[Data extracted from a collection]
= Beginning of Section =

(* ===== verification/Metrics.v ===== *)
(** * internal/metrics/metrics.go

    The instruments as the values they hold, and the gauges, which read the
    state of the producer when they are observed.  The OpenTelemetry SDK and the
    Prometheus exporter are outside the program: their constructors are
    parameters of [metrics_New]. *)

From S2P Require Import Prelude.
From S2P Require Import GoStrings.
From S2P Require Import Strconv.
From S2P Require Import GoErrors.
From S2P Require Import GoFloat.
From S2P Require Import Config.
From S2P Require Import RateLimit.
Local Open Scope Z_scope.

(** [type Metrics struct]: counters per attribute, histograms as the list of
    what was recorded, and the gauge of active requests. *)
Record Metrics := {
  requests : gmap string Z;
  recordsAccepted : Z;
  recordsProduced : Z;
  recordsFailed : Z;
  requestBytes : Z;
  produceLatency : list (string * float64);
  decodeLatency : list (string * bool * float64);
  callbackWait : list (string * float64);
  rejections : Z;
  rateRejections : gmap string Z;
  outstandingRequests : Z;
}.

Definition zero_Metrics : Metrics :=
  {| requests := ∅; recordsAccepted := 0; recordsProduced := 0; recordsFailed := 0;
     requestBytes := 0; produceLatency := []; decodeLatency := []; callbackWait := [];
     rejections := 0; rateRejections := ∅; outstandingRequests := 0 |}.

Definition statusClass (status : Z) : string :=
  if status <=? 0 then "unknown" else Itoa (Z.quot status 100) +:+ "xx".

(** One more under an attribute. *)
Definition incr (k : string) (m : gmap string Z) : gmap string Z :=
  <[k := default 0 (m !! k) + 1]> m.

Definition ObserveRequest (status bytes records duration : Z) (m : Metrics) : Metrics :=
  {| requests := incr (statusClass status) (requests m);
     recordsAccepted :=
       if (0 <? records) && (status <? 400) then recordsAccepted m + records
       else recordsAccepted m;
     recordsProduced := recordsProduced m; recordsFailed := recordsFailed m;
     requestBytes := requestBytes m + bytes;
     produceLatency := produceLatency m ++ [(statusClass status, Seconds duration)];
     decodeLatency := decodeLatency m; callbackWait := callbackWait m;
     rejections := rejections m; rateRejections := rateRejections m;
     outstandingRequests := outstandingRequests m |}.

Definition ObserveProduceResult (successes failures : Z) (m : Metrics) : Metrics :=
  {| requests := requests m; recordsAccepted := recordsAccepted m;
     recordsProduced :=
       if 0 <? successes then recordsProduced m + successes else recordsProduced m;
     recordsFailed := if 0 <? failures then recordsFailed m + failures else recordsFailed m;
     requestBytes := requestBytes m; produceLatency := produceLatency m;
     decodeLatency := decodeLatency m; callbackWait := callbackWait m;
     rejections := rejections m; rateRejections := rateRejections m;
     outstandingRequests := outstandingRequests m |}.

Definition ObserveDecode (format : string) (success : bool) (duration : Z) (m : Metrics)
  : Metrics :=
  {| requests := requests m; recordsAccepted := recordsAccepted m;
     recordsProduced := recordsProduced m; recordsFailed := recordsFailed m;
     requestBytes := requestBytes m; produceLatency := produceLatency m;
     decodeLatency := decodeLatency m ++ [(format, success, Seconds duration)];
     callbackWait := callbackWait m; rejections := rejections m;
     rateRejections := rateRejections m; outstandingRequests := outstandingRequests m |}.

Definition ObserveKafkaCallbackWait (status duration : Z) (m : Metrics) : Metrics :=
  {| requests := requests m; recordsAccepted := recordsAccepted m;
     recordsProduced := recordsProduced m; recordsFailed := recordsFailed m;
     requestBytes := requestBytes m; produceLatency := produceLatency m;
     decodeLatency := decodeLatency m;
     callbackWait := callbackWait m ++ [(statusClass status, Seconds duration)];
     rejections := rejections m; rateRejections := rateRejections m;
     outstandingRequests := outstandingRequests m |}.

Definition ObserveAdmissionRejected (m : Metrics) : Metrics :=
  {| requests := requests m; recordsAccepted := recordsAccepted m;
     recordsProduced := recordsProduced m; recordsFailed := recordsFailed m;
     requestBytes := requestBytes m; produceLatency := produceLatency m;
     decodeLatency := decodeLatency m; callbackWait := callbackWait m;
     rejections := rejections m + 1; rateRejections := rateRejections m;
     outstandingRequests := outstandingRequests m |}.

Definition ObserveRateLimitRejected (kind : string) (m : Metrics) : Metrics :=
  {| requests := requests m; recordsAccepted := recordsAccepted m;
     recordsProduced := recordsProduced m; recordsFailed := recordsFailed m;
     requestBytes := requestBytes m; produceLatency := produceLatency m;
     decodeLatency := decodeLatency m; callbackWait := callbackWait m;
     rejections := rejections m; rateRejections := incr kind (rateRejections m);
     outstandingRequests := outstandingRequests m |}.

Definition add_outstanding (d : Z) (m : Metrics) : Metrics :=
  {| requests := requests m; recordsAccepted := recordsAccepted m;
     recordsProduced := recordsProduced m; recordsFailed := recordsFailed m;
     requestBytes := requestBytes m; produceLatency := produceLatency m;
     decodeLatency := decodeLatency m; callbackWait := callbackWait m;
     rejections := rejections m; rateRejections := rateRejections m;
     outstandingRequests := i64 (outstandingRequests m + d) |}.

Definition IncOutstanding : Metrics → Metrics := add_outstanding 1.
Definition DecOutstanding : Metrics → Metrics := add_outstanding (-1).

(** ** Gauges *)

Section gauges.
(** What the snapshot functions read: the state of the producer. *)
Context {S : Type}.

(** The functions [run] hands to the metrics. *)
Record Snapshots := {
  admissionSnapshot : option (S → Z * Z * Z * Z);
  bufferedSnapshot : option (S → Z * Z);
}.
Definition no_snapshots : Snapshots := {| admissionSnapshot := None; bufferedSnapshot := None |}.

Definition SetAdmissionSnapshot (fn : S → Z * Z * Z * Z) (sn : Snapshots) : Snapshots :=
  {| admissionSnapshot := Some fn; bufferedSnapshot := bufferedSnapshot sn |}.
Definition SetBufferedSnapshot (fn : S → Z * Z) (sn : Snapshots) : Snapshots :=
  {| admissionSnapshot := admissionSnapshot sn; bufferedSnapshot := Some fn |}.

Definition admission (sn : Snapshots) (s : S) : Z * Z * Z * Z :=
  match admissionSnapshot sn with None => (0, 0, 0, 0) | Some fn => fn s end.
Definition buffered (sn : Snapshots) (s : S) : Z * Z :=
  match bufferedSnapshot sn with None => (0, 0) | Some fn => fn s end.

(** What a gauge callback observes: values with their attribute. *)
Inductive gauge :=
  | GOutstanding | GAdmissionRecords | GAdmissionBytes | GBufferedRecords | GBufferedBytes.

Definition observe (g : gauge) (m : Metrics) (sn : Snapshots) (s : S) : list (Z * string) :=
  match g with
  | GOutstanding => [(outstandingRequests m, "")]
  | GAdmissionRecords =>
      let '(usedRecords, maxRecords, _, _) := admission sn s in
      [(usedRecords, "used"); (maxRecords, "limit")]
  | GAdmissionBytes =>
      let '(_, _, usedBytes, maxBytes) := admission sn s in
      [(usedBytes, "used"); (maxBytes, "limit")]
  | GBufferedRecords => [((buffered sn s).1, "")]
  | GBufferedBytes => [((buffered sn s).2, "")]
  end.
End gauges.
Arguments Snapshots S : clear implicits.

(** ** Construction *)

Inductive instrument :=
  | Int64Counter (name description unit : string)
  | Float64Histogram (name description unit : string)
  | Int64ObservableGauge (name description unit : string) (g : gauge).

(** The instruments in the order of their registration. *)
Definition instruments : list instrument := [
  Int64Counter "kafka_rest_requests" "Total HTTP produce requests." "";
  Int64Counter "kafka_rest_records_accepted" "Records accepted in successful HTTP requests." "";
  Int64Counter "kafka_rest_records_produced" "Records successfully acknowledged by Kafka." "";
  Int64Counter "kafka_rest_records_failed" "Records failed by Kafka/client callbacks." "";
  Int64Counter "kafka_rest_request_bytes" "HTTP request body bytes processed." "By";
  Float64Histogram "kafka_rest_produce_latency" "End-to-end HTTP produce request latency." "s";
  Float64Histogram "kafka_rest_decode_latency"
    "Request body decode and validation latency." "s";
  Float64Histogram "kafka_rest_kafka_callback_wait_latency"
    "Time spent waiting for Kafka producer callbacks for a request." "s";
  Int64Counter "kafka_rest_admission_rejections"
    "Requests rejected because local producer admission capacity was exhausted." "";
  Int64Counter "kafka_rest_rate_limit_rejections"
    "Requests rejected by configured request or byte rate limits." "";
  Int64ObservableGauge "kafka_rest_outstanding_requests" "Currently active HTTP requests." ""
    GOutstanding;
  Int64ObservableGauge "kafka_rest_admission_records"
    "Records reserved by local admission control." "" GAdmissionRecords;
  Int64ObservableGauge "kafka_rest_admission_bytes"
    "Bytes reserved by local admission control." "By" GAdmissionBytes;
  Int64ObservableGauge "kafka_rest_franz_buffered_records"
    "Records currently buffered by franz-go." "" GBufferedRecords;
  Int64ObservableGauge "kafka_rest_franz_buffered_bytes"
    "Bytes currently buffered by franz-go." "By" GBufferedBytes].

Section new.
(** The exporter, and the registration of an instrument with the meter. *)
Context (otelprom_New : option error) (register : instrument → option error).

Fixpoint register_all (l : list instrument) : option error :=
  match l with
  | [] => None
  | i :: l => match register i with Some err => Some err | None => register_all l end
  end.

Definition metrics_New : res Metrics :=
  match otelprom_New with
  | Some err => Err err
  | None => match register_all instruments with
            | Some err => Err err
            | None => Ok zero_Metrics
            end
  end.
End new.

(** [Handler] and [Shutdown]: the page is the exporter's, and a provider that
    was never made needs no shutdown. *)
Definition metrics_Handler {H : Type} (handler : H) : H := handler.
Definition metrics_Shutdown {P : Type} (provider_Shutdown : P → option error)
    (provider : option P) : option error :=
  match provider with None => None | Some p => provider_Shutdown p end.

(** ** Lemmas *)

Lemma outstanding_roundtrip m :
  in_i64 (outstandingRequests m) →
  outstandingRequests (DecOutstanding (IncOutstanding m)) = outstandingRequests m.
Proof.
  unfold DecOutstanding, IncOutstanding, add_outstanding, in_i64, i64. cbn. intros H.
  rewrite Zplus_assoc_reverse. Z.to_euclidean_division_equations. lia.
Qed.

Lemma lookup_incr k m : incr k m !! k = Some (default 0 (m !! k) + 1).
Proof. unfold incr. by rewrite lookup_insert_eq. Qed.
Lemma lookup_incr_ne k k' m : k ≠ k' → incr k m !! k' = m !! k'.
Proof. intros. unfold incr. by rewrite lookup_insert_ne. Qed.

= End of Section =
= Beginning of Section =

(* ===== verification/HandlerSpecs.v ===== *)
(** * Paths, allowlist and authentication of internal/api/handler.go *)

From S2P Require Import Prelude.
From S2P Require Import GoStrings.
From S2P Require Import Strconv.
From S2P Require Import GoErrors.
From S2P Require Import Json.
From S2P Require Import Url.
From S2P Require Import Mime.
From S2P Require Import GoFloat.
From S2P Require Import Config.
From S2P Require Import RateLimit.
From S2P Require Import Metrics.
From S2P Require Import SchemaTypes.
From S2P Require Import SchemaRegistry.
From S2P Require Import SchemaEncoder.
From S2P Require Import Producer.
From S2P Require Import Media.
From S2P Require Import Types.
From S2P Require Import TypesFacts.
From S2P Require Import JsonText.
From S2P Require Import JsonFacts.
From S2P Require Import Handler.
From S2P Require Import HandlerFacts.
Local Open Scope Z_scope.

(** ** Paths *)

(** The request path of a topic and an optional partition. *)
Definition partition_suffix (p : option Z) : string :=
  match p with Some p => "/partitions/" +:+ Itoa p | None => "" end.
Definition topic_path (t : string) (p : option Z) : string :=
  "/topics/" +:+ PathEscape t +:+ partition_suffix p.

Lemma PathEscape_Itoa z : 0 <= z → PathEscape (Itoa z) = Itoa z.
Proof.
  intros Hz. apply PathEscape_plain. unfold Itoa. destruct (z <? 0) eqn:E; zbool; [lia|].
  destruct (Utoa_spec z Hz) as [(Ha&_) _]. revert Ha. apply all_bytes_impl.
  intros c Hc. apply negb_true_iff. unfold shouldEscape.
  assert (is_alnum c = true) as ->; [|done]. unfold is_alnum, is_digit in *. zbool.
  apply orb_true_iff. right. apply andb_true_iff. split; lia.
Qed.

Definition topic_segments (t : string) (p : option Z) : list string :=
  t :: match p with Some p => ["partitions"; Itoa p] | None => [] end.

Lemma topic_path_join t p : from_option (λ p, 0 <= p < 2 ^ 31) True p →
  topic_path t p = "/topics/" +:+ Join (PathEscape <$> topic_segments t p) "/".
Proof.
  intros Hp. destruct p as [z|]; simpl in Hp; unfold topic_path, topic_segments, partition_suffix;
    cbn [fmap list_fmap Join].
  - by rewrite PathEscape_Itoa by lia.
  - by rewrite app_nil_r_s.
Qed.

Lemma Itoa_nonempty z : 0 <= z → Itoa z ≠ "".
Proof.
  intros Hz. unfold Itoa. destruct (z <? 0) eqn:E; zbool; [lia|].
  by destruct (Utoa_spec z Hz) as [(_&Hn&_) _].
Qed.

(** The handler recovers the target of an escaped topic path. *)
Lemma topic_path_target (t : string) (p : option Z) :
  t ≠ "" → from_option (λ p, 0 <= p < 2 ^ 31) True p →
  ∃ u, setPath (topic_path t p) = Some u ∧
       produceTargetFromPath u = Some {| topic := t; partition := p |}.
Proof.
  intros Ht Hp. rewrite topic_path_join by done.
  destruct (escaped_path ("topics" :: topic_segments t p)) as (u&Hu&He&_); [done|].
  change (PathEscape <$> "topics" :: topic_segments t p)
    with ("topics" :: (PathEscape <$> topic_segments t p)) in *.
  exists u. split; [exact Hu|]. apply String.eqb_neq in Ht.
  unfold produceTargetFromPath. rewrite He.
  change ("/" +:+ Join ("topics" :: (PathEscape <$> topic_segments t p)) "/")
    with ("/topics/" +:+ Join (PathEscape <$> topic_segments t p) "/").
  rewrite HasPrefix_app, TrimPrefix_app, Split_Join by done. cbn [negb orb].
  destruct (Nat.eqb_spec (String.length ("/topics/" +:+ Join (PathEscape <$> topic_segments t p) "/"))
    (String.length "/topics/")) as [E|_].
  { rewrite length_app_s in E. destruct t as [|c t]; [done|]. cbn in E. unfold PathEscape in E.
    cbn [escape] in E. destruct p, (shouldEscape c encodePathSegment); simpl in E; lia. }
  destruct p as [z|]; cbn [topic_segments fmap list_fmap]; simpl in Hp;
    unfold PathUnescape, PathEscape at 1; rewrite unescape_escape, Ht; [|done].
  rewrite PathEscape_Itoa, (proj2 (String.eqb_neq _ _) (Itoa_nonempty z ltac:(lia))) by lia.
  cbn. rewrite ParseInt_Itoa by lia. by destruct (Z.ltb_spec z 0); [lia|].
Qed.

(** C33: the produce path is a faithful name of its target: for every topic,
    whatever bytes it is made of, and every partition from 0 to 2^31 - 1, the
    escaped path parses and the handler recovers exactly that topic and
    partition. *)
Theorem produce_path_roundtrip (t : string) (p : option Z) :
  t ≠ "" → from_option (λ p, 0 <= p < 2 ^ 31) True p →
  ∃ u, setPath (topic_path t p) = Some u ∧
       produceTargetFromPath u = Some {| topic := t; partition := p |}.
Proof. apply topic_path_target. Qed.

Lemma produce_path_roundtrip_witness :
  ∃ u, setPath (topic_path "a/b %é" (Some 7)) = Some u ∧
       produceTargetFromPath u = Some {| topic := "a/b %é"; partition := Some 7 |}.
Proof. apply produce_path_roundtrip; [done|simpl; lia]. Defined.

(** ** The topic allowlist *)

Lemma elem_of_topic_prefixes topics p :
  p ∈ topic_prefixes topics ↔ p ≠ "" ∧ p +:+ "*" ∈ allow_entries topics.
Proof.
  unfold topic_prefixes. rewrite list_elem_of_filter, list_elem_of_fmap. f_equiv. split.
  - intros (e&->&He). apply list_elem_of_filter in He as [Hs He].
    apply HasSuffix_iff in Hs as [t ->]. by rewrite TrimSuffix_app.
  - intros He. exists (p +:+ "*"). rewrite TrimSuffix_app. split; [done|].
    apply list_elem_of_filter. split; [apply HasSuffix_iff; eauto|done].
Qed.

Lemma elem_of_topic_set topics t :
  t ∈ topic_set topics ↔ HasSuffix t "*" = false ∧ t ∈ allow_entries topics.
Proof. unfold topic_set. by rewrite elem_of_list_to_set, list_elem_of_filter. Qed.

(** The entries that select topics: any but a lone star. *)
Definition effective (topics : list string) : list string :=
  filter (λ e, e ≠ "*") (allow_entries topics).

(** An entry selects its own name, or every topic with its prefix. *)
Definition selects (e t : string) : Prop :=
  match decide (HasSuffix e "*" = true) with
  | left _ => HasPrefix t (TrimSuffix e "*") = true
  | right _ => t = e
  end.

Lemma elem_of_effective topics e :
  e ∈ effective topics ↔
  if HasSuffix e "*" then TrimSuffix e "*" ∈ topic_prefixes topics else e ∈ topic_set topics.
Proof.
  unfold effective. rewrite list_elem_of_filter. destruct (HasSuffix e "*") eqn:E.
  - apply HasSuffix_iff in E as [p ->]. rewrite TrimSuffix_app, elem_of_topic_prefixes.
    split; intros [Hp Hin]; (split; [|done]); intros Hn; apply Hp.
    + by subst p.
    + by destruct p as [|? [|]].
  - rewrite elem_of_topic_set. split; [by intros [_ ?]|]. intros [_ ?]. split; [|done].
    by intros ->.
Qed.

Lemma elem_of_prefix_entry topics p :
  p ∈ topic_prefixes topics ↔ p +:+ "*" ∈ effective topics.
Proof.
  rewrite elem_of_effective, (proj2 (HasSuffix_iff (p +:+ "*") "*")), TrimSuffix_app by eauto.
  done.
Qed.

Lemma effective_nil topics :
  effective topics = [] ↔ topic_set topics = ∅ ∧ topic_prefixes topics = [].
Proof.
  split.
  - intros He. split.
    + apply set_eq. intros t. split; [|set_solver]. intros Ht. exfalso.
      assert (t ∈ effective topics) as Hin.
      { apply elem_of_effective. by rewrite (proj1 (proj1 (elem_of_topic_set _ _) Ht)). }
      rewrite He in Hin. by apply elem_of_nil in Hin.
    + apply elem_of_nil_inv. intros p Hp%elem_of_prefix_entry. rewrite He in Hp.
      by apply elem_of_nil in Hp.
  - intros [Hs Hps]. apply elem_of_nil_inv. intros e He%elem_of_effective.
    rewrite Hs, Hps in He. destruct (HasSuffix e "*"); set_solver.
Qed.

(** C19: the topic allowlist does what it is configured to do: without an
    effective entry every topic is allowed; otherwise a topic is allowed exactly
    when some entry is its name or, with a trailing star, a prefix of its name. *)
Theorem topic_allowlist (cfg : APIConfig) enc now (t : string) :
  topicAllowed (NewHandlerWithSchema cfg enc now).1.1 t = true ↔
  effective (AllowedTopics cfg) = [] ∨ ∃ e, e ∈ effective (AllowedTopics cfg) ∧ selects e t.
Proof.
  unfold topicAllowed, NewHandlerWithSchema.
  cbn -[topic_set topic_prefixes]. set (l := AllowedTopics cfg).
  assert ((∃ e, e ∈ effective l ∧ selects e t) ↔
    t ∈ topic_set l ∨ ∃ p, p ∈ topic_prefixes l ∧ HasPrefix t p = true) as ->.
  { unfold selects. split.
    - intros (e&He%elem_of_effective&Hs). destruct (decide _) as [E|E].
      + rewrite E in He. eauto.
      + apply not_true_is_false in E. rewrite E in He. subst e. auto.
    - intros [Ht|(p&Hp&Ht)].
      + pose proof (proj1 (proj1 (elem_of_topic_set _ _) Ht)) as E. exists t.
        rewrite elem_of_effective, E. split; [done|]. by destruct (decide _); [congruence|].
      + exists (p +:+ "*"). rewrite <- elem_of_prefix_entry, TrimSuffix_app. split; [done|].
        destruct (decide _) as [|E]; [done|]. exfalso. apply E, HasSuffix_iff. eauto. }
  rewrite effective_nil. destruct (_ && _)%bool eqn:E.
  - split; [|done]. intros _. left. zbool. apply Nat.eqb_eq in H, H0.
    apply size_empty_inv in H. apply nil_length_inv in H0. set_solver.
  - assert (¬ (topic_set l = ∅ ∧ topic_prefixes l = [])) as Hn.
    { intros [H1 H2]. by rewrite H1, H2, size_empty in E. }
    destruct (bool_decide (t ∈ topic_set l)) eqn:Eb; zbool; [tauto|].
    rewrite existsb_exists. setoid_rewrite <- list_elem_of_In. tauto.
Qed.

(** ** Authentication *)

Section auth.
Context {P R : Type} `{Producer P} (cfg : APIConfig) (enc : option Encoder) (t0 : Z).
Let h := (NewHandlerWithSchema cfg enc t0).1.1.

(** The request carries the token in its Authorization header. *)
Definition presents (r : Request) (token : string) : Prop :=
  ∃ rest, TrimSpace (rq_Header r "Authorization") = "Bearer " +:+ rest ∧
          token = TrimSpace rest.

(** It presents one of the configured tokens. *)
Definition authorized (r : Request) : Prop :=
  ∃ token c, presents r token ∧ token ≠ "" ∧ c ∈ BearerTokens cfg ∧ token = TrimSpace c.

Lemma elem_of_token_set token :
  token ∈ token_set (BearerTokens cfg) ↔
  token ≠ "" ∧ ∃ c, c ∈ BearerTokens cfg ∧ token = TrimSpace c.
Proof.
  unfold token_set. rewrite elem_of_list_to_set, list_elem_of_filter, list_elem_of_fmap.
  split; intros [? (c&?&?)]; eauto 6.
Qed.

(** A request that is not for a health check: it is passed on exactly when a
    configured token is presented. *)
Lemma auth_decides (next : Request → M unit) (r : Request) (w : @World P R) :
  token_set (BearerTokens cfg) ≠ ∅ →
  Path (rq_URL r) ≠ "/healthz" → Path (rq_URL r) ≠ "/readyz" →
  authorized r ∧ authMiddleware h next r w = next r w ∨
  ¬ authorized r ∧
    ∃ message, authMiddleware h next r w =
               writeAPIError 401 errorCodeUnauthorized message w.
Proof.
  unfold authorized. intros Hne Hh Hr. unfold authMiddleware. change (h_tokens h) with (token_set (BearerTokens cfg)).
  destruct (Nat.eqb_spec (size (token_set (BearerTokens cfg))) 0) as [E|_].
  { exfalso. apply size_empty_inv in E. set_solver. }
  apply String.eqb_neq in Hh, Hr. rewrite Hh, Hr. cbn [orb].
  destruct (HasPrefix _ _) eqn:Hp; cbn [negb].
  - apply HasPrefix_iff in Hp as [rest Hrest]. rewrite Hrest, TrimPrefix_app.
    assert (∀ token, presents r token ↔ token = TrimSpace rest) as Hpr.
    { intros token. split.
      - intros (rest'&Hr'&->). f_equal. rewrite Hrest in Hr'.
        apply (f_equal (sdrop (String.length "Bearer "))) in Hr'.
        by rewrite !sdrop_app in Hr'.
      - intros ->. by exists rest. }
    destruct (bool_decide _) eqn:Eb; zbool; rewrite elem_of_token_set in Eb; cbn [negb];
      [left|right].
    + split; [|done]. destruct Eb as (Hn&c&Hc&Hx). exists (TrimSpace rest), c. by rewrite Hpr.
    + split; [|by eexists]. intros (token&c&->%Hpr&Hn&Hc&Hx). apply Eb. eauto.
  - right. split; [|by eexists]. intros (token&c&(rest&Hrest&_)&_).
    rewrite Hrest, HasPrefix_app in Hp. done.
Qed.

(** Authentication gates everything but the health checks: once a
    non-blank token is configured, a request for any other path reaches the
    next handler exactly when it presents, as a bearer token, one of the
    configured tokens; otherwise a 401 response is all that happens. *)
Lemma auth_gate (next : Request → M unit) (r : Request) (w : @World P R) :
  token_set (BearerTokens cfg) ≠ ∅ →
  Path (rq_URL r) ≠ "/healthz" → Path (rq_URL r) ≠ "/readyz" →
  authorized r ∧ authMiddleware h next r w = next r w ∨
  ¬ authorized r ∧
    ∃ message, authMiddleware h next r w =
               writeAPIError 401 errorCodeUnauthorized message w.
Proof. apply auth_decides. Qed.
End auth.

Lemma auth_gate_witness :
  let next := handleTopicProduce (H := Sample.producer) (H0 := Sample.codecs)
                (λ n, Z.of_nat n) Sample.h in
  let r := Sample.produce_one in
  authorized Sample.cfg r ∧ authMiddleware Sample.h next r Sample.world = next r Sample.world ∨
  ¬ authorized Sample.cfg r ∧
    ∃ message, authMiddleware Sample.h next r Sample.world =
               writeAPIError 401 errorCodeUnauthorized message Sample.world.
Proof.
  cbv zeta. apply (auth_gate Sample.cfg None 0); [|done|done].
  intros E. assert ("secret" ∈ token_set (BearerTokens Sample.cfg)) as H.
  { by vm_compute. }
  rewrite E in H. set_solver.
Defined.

= End of Section =

▶ [WHAT TO DO] Could you restate word for word the lines above from the one containing "Definition add_outstanding (d" through the one containing "Definition buffered (sn", both included, and nothing else?

▶ [RESULT OF THE EXERCISE]
Definition add_outstanding (d : Z) (m : Metrics) : Metrics :=
  {| requests := requests m; recordsAccepted := recordsAccepted m;
     recordsProduced := recordsProduced m; recordsFailed := recordsFailed m;
     requestBytes := requestBytes m; produceLatency := produceLatency m;
     decodeLatency := decodeLatency m; callbackWait := callbackWait m;
     rejections := rejections m; rateRejections := rateRejections m;
     outstandingRequests := i64 (outstandingRequests m + d) |}.

Definition IncOutstanding : Metrics → Metrics := add_outstanding 1.
Definition DecOutstanding : Metrics → Metrics := add_outstanding (-1).

(** ** Gauges *)

Section gauges.
(** What the snapshot functions read: the state of the producer. *)
Context {S : Type}.

(** The functions [run] hands to the metrics. *)
Record Snapshots := {
  admissionSnapshot : option (S → Z * Z * Z * Z);
  bufferedSnapshot : option (S → Z * Z);
}.
Definition no_snapshots : Snapshots := {| admissionSnapshot := None; bufferedSnapshot := None |}.

Definition SetAdmissionSnapshot (fn : S → Z * Z * Z * Z) (sn : Snapshots) : Snapshots :=
  {| admissionSnapshot := Some fn; bufferedSnapshot := bufferedSnapshot sn |}.
Definition SetBufferedSnapshot (fn : S → Z * Z) (sn : Snapshots) : Snapshots :=
  {| admissionSnapshot := admissionSnapshot sn; bufferedSnapshot := Some fn |}.

Definition admission (sn : Snapshots) (s : S) : Z * Z * Z * Z :=
  match admissionSnapshot sn with None => (0, 0, 0, 0) | Some fn => fn s end.
Definition buffered (sn : Snapshots) (s : S) : Z * Z :=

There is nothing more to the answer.